When most Americans think of Lebanon, they think of war, terrorism, instability, and danger. When Scott Donald and Jeremy Siskind think about Lebanon, they think of the many piano students and musical colleagues who they’ve met on their multiple trips to Beirut. In this session, Scott and Jeremy will share stories about their teaching experience and discuss how music can effect change in attitudes and perceptions of varying ethnic, religious, and political backgrounds. 

Dr. L. Scott Donald, is the owner of Studio A, a private piano studio and music consulting business in Austin, TX. A native of South Carolina, he earned his BM in Piano Performance at Furman University in Greenville, SC. He completed his MM in Applied Piano and DMA in Music Education/Piano Pedagogy from The University of Texas at Austin. His teachers include Danielle Martin (UT-Austin), John Roberts (Furman University) and he has worked in master classes with Richard Cass, Daniel Pollack, and Seymour Bernstein. Dr. Donald’s research in piano pedagogy has been featured at international and national conferences and he is active as a clinician for state and local teachers in Texas.

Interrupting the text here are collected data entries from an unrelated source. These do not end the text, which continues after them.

(* ===== verification/PortOwnership.v ===== *)
(** * Ownership of public ports ([public_port_ownership.rs])

    A public TCP or UDP port is served by one process at a time: the leader, under
    a lease in the table [public_port_ownership]. *)

From S2P Require Import Prelude RustStr HaTables HaCoordination.

Local Open Scope Z_scope.
Set Default Proof Using "Type".

Definition protocol_as_str (self : PublicPortProtocol) : rstr :=
  match self with PortTcp => lit "tcp" | PortUdp => lit "udp" end.

Definition protocol_from_str (value : rstr) : option PublicPortProtocol :=
  if bool_decide (value = lit "tcp") then Some PortTcp
  else if bool_decide (value = lit "udp") then Some PortUdp
  else None.

Record PublicPortOwnership := { po_coordinator : HaCoordinator; po_lease_seconds : Z }.

Definition ownership_open (coordinator : HaCoordinator) (lease : Z) : result CoordError PublicPortOwnership :=
  seconds ← lease_seconds lease (5 * 60);
  Ok {| po_coordinator := coordinator; po_lease_seconds := seconds |}.

Definition validate_port_and_fence (public_port fencing_token : Z) : result CoordError unit :=
  _ ← ensure (0 <? public_port) PortOutOfRange;
  ensure (0 <? fencing_token) FenceNotPositive.

Inductive ClaimMode := Conflict | Fresh.

Definition port_claim_mode (current : option PublicPortLease) (instance incarnation : rstr)
    (fencing_token now : Z) : result CoordError ClaimMode :=
  match current with
  | None => Ok Fresh
  | Some current =>
      if fencing_token <? current.(p_fencing_token) then Err NewerFencingToken
      else if current.(p_fencing_token) <? fencing_token then Ok Fresh
      else
        _ ← ensure (bool_decide (current.(p_owner_instance_id) = instance) &&
                    bool_decide (current.(p_owner_incarnation_id) = incarnation)) FencingTokenReused;
        if current.(p_lease_until) <=? now then Ok Fresh else Ok Conflict
  end.

Definition sqlite_lease_row (row : PublicPortLease) : result CoordError PublicPortLease :=
  _ ← ensure ((0 <? row.(p_public_port)) && (row.(p_public_port) <=? U16_MAX)) InvalidRow;
  _ ← positive row.(p_fencing_token);
  _ ← nonnegative row.(p_acquired);
  _ ← nonnegative row.(p_renewed);
  _ ← nonnegative row.(p_lease_until);
  Ok row.

Definition read_sqlite_lease (db : Database) (protocol : PublicPortProtocol) (public_port : Z)
    : result CoordError (option PublicPortLease) :=
  match db.(public_port_ownership) !! (protocol, public_port) with
  | None => Ok None
  | Some row => l ← sqlite_lease_row row; Ok (Some l)
  end.

(** [lease_id] is a random [Uuid]. *)
Definition port_acquire (self : PublicPortOwnership) (protocol : PublicPortProtocol)
    (public_port policy_id lease_id now_clock fence_clock fencing_token : Z) (db : Database)
    : result CoordError (option PublicPortLease * Database) :=
  _ ← validate_port_and_fence public_port fencing_token;
  now ← sqlite_now now_clock;
  _ ← assert_sqlite_transaction_fence self.(po_coordinator) fencing_token fence_clock db;
  current ← read_sqlite_lease db protocol public_port;
  mode ← port_claim_mode current self.(po_coordinator).(instance_id)
           self.(po_coordinator).(incarnation_id) fencing_token now;
  match mode with
  | Conflict => Ok (None, db)
  | Fresh =>
      let lease_until := saturating_add U64_MAX now self.(po_lease_seconds) in
      _ ← as_i64 fencing_token;
      _ ← as_i64 now;
      _ ← as_i64 lease_until;
      let row := {| p_protocol := protocol; p_public_port := public_port; p_lease_id := lease_id;
                    p_owner_instance_id := self.(po_coordinator).(instance_id);
                    p_owner_incarnation_id := self.(po_coordinator).(incarnation_id);
                    p_fencing_token := fencing_token; p_policy_id := policy_id;
                    p_acquired := now; p_renewed := now; p_lease_until := lease_until |} in
      let db := set_ports db (<[(protocol, public_port) := row]> db.(public_port_ownership)) in
      lease ← read_sqlite_lease db protocol public_port;
      lease ← ok_or lease RowDisappeared;
      Ok (Some lease, db)
  end.

(** The columns a renewal or release must match. *)
Definition port_row_is (row : PublicPortLease) (self : PublicPortOwnership)
    (policy_id lease_id fencing_token : Z) : bool :=
  (row.(p_lease_id) =? lease_id) &&
  bool_decide (row.(p_owner_instance_id) = self.(po_coordinator).(instance_id)) &&
  bool_decide (row.(p_owner_incarnation_id) = self.(po_coordinator).(incarnation_id)) &&
  (row.(p_fencing_token) =? fencing_token) && (row.(p_policy_id) =? policy_id).

Definition port_renew (self : PublicPortOwnership) (protocol : PublicPortProtocol)
    (public_port policy_id lease_id fence_clock now_clock fencing_token : Z) (db : Database)
    : result CoordError (option PublicPortLease * Database) :=
  _ ← validate_port_and_fence public_port fencing_token;
  _ ← assert_sqlite_transaction_fence self.(po_coordinator) fencing_token fence_clock db;
  now ← sqlite_now now_clock;
  let lease_until := saturating_add U64_MAX now self.(po_lease_seconds) in
  _ ← as_i64 fencing_token;
  _ ← as_i64 now;
  _ ← as_i64 lease_until;
  match db.(public_port_ownership) !! (protocol, public_port) with
  | None => Ok (None, db)
  | Some row =>
      if port_row_is row self policy_id lease_id fencing_token && (now <? row.(p_lease_until)) then
        let row := {| p_protocol := row.(p_protocol); p_public_port := row.(p_public_port);
                      p_lease_id := row.(p_lease_id);
                      p_owner_instance_id := row.(p_owner_instance_id);
                      p_owner_incarnation_id := row.(p_owner_incarnation_id);
                      p_fencing_token := row.(p_fencing_token); p_policy_id := row.(p_policy_id);
                      p_acquired := row.(p_acquired); p_renewed := now;
                      p_lease_until := lease_until |} in
        let db := set_ports db (<[(protocol, public_port) := row]> db.(public_port_ownership)) in
        lease ← read_sqlite_lease db protocol public_port;
        lease ← ok_or lease RowDisappeared;
        Ok (Some lease, db)
      else Ok (None, db)
  end.

Definition port_release (self : PublicPortOwnership) (protocol : PublicPortProtocol)
    (public_port policy_id lease_id fence_clock fencing_token : Z) (db : Database)
    : result CoordError (bool * Database) :=
  _ ← validate_port_and_fence public_port fencing_token;
  _ ← assert_sqlite_transaction_fence self.(po_coordinator) fencing_token fence_clock db;
  _ ← as_i64 fencing_token;
  match db.(public_port_ownership) !! (protocol, public_port) with
  | None => Ok (false, db)
  | Some row =>
      if port_row_is row self policy_id lease_id fencing_token
      then Ok (true, set_ports db (delete (protocol, public_port) db.(public_port_ownership)))
      else Ok (false, db)
  end.

(** The leases of the live leader: the joins of [active]. *)
Definition port_is_active (db : Database) (clock : Z) (row : PublicPortLease) : bool :=
  match db.(ha_leader) with
  | Some leader =>
      bool_decide (leader.(l_instance_id) = row.(p_owner_instance_id)) &&
      bool_decide (leader.(l_incarnation_id) = row.(p_owner_incarnation_id)) &&
      (leader.(l_fencing_token) =? row.(p_fencing_token)) &&
      (clock <? row.(p_lease_until)) && (clock <? leader.(l_lease_until)) &&
      member_active db row.(p_owner_instance_id) row.(p_owner_incarnation_id) clock
  | None => false
  end.

Definition port_order (row : PublicPortLease) : list Z :=
  as_bytes (protocol_as_str row.(p_protocol)) ++ [row.(p_public_port)].

Definition ports_active (clock : Z) (db : Database) : result CoordError (list PublicPortLease) :=
  collect sqlite_lease_row
    (merge_sort (λ a b, Is_true (lex_le (port_order a) (port_order b)))
      (filter (λ row, Is_true (port_is_active db clock row))
        (map_to_list db.(public_port_ownership)).*2)).

Definition ports_prune_expired (clock : Z) (db : Database) : Z * Database :=
  let '(n, ports) :=
    prune_batch p_lease_until (λ row, row.(p_lease_until) :: port_order row)
      EXPIRED_LEASE_BATCH_SIZE clock db.(public_port_ownership) in
  (n, set_ports db ports).

(** ** Ports as fenced operations *)

Section fenced.
Context {J : JsonLib}.

Lemma lease_row_Ok row row' : sqlite_lease_row row = Ok row' → row' = row ∧ port_row_ok row.
Proof.
  unfold sqlite_lease_row. intros H. tx_inv H. injection H as <-. bool_prop.
  rewrite positive_Ok, !nonnegative_Ok in *. unfold port_row_ok. naive_solver lia.
Qed.

Lemma lease_row_read row : port_row_ok row → sqlite_lease_row row = Ok row.
Proof.
  intros (Hp & Ht & H1 & H2 & H3). unfold sqlite_lease_row.
  rewrite ensure_true by (apply andb_true_iff; split; [apply Z.ltb_lt|apply Z.leb_le]; lia). cbn.
  by rewrite positive_pos, !nonnegative_nonneg by done.
Qed.

Lemma read_lease_db_ok db protocol port :
  db_ok db → read_sqlite_lease db protocol port = Ok (db.(public_port_ownership) !! (protocol, port)).
Proof.
  intros H. unfold read_sqlite_lease. destruct (_ !! _) as [row|] eqn:E; [|done].
  destruct (ok_ports db H _ _ E) as (_ & Hr & _). by rewrite lease_row_read.
Qed.

(** Reading back a row that was just written. *)
Lemma read_lease_written db protocol port row r :
  read_sqlite_lease (set_ports db (<[(protocol, port) := row]> db.(public_port_ownership))) protocol port
    = Ok r → r = Some row ∧ port_row_ok row.
Proof.
  unfold read_sqlite_lease. cbn. rewrite lookup_insert_eq. intros E. bind_inv E. injection E as <-.
  by match goal with E : sqlite_lease_row _ = Ok _ |- _ => apply lease_row_Ok in E as [-> ?] end.
Qed.

(** A row of the fence's owner keeps the invariant. *)
Lemma port_write_ok self token clock db k row :
  db_ok db → fence_holds self token clock db = true → port_row_ok row →
  (row.(p_protocol), row.(p_public_port)) = k → row.(p_fencing_token) = token →
  row.(p_owner_instance_id) = self.(instance_id) → row.(p_owner_incarnation_id) = self.(incarnation_id) →
  db_ok (set_ports db (<[k := row]> db.(public_port_ownership))).
Proof.
  intros H Hf Hr Hk Ht Hi Hc. apply db_ok_set_ports; [done|]. intros k' p.
  destruct (decide (k' = k)) as [->|Hne].
  - rewrite lookup_insert_eq. intros [= <-]. rewrite Ht, Hi, Hc. eauto using fence_held_by.
  - rewrite lookup_insert_ne by done. apply (ok_ports db H).
Qed.

Lemma port_row_is_true row self policy id token :
  port_row_is row self policy id token = true →
  row.(p_lease_id) = id ∧ row.(p_policy_id) = policy ∧ row.(p_fencing_token) = token ∧
  row.(p_owner_instance_id) = self.(po_coordinator).(instance_id) ∧
  row.(p_owner_incarnation_id) = self.(po_coordinator).(incarnation_id).
Proof. unfold port_row_is. rewrite !andb_true_iff, !bool_decide_eq_true, !Z.eqb_eq. naive_solver. Qed.

(** The three outcomes of a port operation: the table as it was, one row written
    for the owner of the fence, or one row deleted. *)
Definition port_effect (self : HaCoordinator) (token : Z) (db db' : Database) : Prop :=
  db' = db ∨
  (∃ k row, db' = set_ports db (<[k := row]> db.(public_port_ownership)) ∧ port_row_ok row ∧
     (db_ok db → (row.(p_protocol), row.(p_public_port)) = k) ∧ row.(p_fencing_token) = token ∧
     row.(p_owner_instance_id) = self.(instance_id) ∧ row.(p_owner_incarnation_id) = self.(incarnation_id)) ∨
  (∃ k, db' = set_ports db (delete k db.(public_port_ownership))).

Lemma port_effect_fenced {A} self token (op : Database → result CoordError (A * Database)) :
  (∀ db a db', op db = Ok (a, db') →
     (∃ clock, fence_holds self token clock db = true) ∧ port_effect self token db db') →
  FencedOp self token op.
Proof.
  intros Hop. split; intros db a db'.
  - intros E. by destruct (Hop _ _ _ E).
  - intros E. destruct (Hop _ _ _ E) as [_ [->|[(k & row & -> & _)|(k & ->)]]]; done.
  - intros H E. destruct (Hop _ _ _ E) as [[clock Hf] [->|[(k & row & -> & ? & ? & ? & ? & ?)|(k & ->)]]].
    + done.
    + eapply port_write_ok; eauto.
    + apply db_ok_set_ports; [done|]. intros j p [_ Hp]%lookup_delete_Some. by apply (ok_ports db H).
Qed.

Lemma port_acquire_shape self protocol port policy id c1 c2 token db a db' :
  port_acquire self protocol port policy id c1 c2 token db = Ok (a, db') →
  fence_holds self.(po_coordinator) token c2 db = true ∧
  port_effect self.(po_coordinator) token db db' ∧
  match a with
  | None => db' = db
  | Some row => db' = set_ports db (<[(protocol, port) := row]> db.(public_port_ownership)) ∧
      row.(p_lease_id) = id ∧ row.(p_policy_id) = policy ∧ row.(p_fencing_token) = token ∧
      row.(p_lease_until) = c1 + self.(po_lease_seconds)
  end.
Proof.
  unfold port_acquire. intros E. tx_inv E. fence_inv. split; [done|].
  match type of E with match ?m with _ => _ end = _ => destruct m end.
  - injection E as <- <-. split; [by left|done].
  - tx_inv E. injection E as <- <-.
    match goal with E : read_sqlite_lease (set_ports _ _) _ _ = Ok _ |- _ =>
      apply read_lease_written in E as [-> Hok] end.
    match goal with E : ok_or _ _ = Ok _ |- _ => injection E as <- end. split.
    + right. left. eexists _, _. split; [done|]. done.
    + cbn. split_and!; try done. unfold saturating_add in *. unfold I64_MAX in *. lia.
Qed.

Pianist Jeremy Siskind is the winner of the 2012 Nottingham International Jazz Piano Competition and the second-place winner of the 2011 Montreux Solo Piano Competition. A two-time finalist for the American Pianist Association’s Cole Porter Fellowship, Siskind has performed jazz and classical music at Carnegie Hall, the Kennedy Center, and in Japan, Switzerland, Colombia, Denmark, Thailand, Cyprus, England, Lebanon, India, Tunisia, France, and China. Siskind began serving full-time on the keyboard faculty of Fullerton College in Southern California in 2017 after teaching at Western Michigan University for five years.